• **Requirement**: Write every entry out again, unchanged.

• **Given records**:
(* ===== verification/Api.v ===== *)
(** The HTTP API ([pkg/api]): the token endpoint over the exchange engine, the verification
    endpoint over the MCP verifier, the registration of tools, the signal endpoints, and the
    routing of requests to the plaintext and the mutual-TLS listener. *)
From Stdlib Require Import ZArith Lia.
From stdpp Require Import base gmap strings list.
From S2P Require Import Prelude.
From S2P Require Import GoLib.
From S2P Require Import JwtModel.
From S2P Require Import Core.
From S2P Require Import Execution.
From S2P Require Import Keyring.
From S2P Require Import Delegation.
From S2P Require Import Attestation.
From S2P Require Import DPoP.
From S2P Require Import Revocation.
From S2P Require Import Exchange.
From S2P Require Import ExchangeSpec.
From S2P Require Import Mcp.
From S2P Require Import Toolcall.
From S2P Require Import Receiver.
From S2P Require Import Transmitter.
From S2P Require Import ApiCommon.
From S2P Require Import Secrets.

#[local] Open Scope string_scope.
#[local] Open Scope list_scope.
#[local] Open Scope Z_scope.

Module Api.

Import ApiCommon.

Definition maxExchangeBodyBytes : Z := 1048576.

• **Solution to the problem**:
(* ===== verification/Api.v ===== *)
(** The HTTP API ([pkg/api]): the token endpoint over the exchange engine, the verification
    endpoint over the MCP verifier, the registration of tools, the signal endpoints, and the
    routing of requests to the plaintext and the mutual-TLS listener. *)
From Stdlib Require Import ZArith Lia.
From stdpp Require Import base gmap strings list.
From S2P Require Import Prelude.
From S2P Require Import GoLib.
From S2P Require Import JwtModel.
From S2P Require Import Core.
From S2P Require Import Execution.
From S2P Require Import Keyring.
From S2P Require Import Delegation.
From S2P Require Import Attestation.
From S2P Require Import DPoP.
From S2P Require Import Revocation.
From S2P Require Import Exchange.
From S2P Require Import ExchangeSpec.
From S2P Require Import Mcp.
From S2P Require Import Toolcall.
From S2P Require Import Receiver.
From S2P Require Import Transmitter.
From S2P Require Import ApiCommon.
From S2P Require Import Secrets.

#[local] Open Scope string_scope.
#[local] Open Scope list_scope.
#[local] Open Scope Z_scope.

Module Api.

Import ApiCommon.

Definition maxExchangeBodyBytes : Z := 1048576.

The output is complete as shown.